I was in one of those moods tonight. One of those moods where the birds stop chirping and the sun crawls away slowly, hanging its head in despair in light of its recent rejection. One of those moods when you reflect too much on too little and end up dropping water from your eyes bit by bit, creating a puddle around yourself.
I was in that place tonight. That place you go willingly, but begrudgingly. That place you go whilst shuffling your feet and scratching at anything of substance to help you stay put. But you can’t, you don’t. You keep shuffling your way down to that place that sucks you in and spits you back out confused, hurt, and down further than you were when you were there.
I had that brain tonight. That brain when nothing makes sense and what does doesn’t stick. Not there, not then. That brain where you’re stuck, stuck, shuffling your feet and bumping into walls until someone comes and blasts truth at you through a microphone. Bullhorn. Siren.
I was overcome tonight by that moment. That moment when waves of sound crash over you as you stumble toward this unflattering light that burns your eyes and makes you squirm under the weight of it all. But paradoxically, warms your heart at the same time.
That moment when a truth has wiggled it’s way inside your heart, your mind, and your soul. That moment when the truth has sunk its roots down so deep that half of you can feel them scratching but the other half stares numbly out at this light in disbelief.
That moment when the truth is the biggest, most obvious cliche that somehow you’ve managed to forget temporarily, accidentally or on purpose.
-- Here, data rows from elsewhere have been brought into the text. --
Lemma runs_lk_put rec : does (star reg_step) (lk_put rec).
Proof. pose proof reg_steps_preorder. unfold lk_put. solve_does. Qed.
Hint Resolve runs_lk_put : auth_does.
Lemma runs_lk_Revoke now id : does (star reg_step) (lk_Revoke now id).
Proof. pose proof reg_steps_preorder. unfold lk_Revoke. solve_does. Qed.
Hint Resolve runs_lk_Revoke : auth_does.
Lemma runs_keys_Mint t1 t2 t3 idb sec idn spec : does (star reg_step) (keys_Mint t1 t2 t3 idb sec idn spec).
Proof. pose proof reg_steps_preorder. unfold keys_Mint, lk_Create. solve_does. Qed.
Lemma runs_mintFor now sb ib i p k ci : does (star reg_step) (mintFor opts wk now sb ib i p k ci).
Proof. pose proof reg_steps_preorder. unfold mintFor. solve_does. Qed.
Lemma runs_Authenticate t1 t2 secret : does (star reg_step) (Authenticate opts wk t1 t2 secret).
Proof.
  pose proof reg_steps_preorder. unfold Authenticate. destruct (str_eqb _ _); [solve_does|].
  apply does_bind; [done| |].
  - apply does_active; [done|]. intros A m Hop. by apply runs_op, op_plain.
  - intros [[s p] sc]. solve_does.
Qed.

Lemma api_runs A (m : auth A) : api_method A m → runs m.
Proof.
  apply (api_does (star reg_step)); [| |apply runs_lk_Revoke|apply runs_mintFor|apply runs_Authenticate].
  - intros B m' Hop. by apply runs_op, op_plain.
  - intros. by_op.
Qed.

Lemma api_steps_runs d d' : star api_step d d' → star reg_step d d'.
Proof.
  induction 1 as [d|d d1 d2 [A m r Hm Hr|t1 t2 t3 idb sec idn spec r Hf Hr] _ IH]; [constructor| |].
  - apply api_runs in Hr; [|done]. by eapply star_trans.
  - apply runs_keys_Mint in Hr. by eapply star_trans.
Qed.
End methods.

(** ** Who the chain authenticates *)
Section chain.
Context `{GoCrypto} `{KeyCodec}.

Lemma session_Lookup_ok h t d s d' : session_Lookup h t d = (Ok s, d') →
  d' = d ∧ ∃ k r, dbSessions d !! k = Some r ∧ usSecretHash r = h ∧ row_active (toMillis t) r = true ∧ s = scanUISession r.
Proof.
  unfold session_Lookup. destruct (map_find _ _) as [r|] eqn:Hf; intros [= <- <-]. split; [done|].
  apply map_find_some in Hf as (k & Hk & Hr). apply andb_true_iff in Hr as [Hh%str_eqb_true Ha]. eauto 6.
Qed.

(** [active]: the row of the session, its standing credential and its scopes. *)
Lemma active_ok wk now h d r d' : active wk now h d = (Ok r, d') →
  d' = d ∧ ∃ k s i p, dbSessions d !! k = Some s ∧ usSecretHash s = h ∧ row_active (toMillis now) s = true ∧
    standing d (usIdentityID s) (usPrincipalID s) i p ∧ r.1.1 = scanUISession s ∧ r.1.2 = scanPrincipal p ∧
    (if wk then keys_ScopesOf (scanPrincipal p) (scanIdentity i) d = (Ok r.2, d) else r.2 = ScopesForRoles (spRoles p)).
Proof.
  unfold active. intros Ha. inv_auth Ha. apply session_Lookup_ok in Hs as (-> & k & s & Hk & Hh & Hrow & ->).
  apply handle_ok in Hs0 as [Hs0|(e & de & _ & Hs0)].
  - apply resolve_ok in Hs0 as (-> & i & p & Hst & E1 & E2 & Hsc). destruct x0 as [[p' i'] sc].
    apply ret_ok in Ha as [-> ->]. split; [done|]. exists k, s, i, p. cbn [fst snd] in *. auto 10.
  - destruct (is_invalid e); [|discriminate]. apply bind_ok in Hs0 as (? & ? & _ & Hs0). discriminate.
Qed.
Definition ex_opts : SessionOptions := withDefaults (mkSessionOptions 0 0 0 0).
Definition ex_step : AuthDB → AuthDB → Prop := api_step ex_opts true [] (λ _ _, None) (λ _, None) None (λ _, Ok tt).
Definition ex_owner : Principal := mkPrincipal OwnerPrincipal "Owner" "owner" MethodAPIKey [RoleAdmin] [] {[ MetaIdentityID := "idn_1" ]}.
Definition ex_code : string := EncodeBase64 ex_secret.
Definition ex_d3 : AuthDB := (MintCode ex_opts 20 ex_secret (Some ex_owner) ex_d2).2.
Definition ex_exchange (d : AuthDB) : result AuthError Minted * AuthDB :=
  Exchange ex_opts true 30 30 ex_secret "0123456789ab" ex_code (mkClientInfo nostr nostr) d.
Definition ex_d4 : AuthDB := (ex_exchange ex_d3).2.

Lemma ex_steps2 : star ex_step (initDB 0) ex_d2.
Proof.
  eapply star_step with ex_d1; [|eapply star_step with ex_d2; [|constructor]].
  - eapply api_step_method; [apply api_plain, (op_principal_Create 0 "prn_1" ex_person)|apply surjective_pairing].
  - eapply (api_step_mint _ _ _ _ _ _ _ _ _ 0 0 0 ex_id ex_secret "idn_1" (mkMintKey OwnerPrincipal "cli" ZeroTime []));
      [vm_compute; reflexivity|apply (surjective_pairing (ex_mint ex_d1))].
Qed.

Lemma ex_steps4 : star ex_step (initDB 0) ex_d4.
Proof.
  eapply star_trans; [exact ex_steps2|]. eapply star_step with ex_d3; [|eapply star_step with ex_d4; [|constructor]].
  - eapply api_step_method; [apply (api_MintCode _ _ _ _ _ _ _ 20 ex_secret (Some ex_owner))|apply surjective_pairing].
  - eapply api_step_method; [apply (api_Exchange _ _ _ _ _ _ _ 30 30 ex_secret "0123456789ab" ex_code (mkClientInfo nostr nostr))|].
    apply (surjective_pairing (ex_exchange ex_d3)).
Qed.

Lemma caller_within_roles_witness :
  ∃ p n a d', chain_Authenticate ex_chain ex_cred ex_d2 = (Authenticated p n a, d') ∧ within_roles d' p a.
Proof.
  destruct (outcome_cases (chain_Authenticate ex_chain ex_cred ex_d2)) as (p & n & a & d' & Ha); [vm_compute; reflexivity|].
  exists p, n, a, d'. split; [exact Ha|].
  refine (caller_within_roles _ _ _ _ _ _ _ _ _ _ _ _ _ _ _ ex_steps2 ex_builtin Ha _).
  assert (Hd : d' = (chain_Authenticate ex_chain ex_cred ex_d2).2) by (rewrite Ha; reflexivity). rewrite Hd.
  refine (bool_decide_eq_true_1 (map_Forall (λ k _, is_ascii k = true) _) _). vm_compute. reflexivity.
Defined.

Lemma session_lifetime_witness :
  ∃ p sess d', Authenticate ex_opts true 40 40 ex_code ex_d4 = (Ok (p, sess), d') ∧
  ∃ k s t0 tl, dbSessions ex_d4 !! k = Some s ∧ usSecretHash s = HashSecret ex_code ∧ usRevokedAt s = None ∧
    session_times ex_opts s t0 tl ∧ (40 < t0 + MaxTTL ex_opts)%Z ∧ (40 < tl + IdleTTL ex_opts)%Z ∧
    usExpiresAt sess = fromMillis (toMillis (t0 + MaxTTL ex_opts)) ∧
    ∀ s', dbSessions d' !! k = Some s' → usExpiresAt s' = usExpiresAt s ∧ (usIdleExpiresAt s' ≤ usExpiresAt s)%Z.
Proof.
  destruct (result_cases (Authenticate ex_opts true 40 40 ex_code ex_d4)) as ([p sess] & d' & Ha); [vm_compute; reflexivity|].
  exists p, sess, d'. split; [exact Ha|].
  exact (session_lifetime ex_opts _ _ _ _ _ _ _ _ _ _ _ _ _ _ ex_steps4 Ha).
Defined.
For me? The truth, that is ever so embarrassing to admit that i forgot?
We accept the love we think we deserve.
Aye. That’s quite a heavy burden to acknowledge. Perhaps then, in light of this knowledge, we in fact dig our own holes. Perhaps we bury ourselves. Perhaps much of what takes away our “muchness” could be avoided if we just…focused ourselves elsewhere.
If we happened, instead, to focus our attention on what is good? On the truth. On consistency. On light. On love. On strength. On might.
Perhaps there is no perhaps at all, but rather a definitive indeed. Indeed that is what happens and indeed that is what needs to happen. But now? In light of this and that, let us journey up there instead of down into valleys and holes where we bump and shuffle along to insanity and despair.
Come along now. Come, come.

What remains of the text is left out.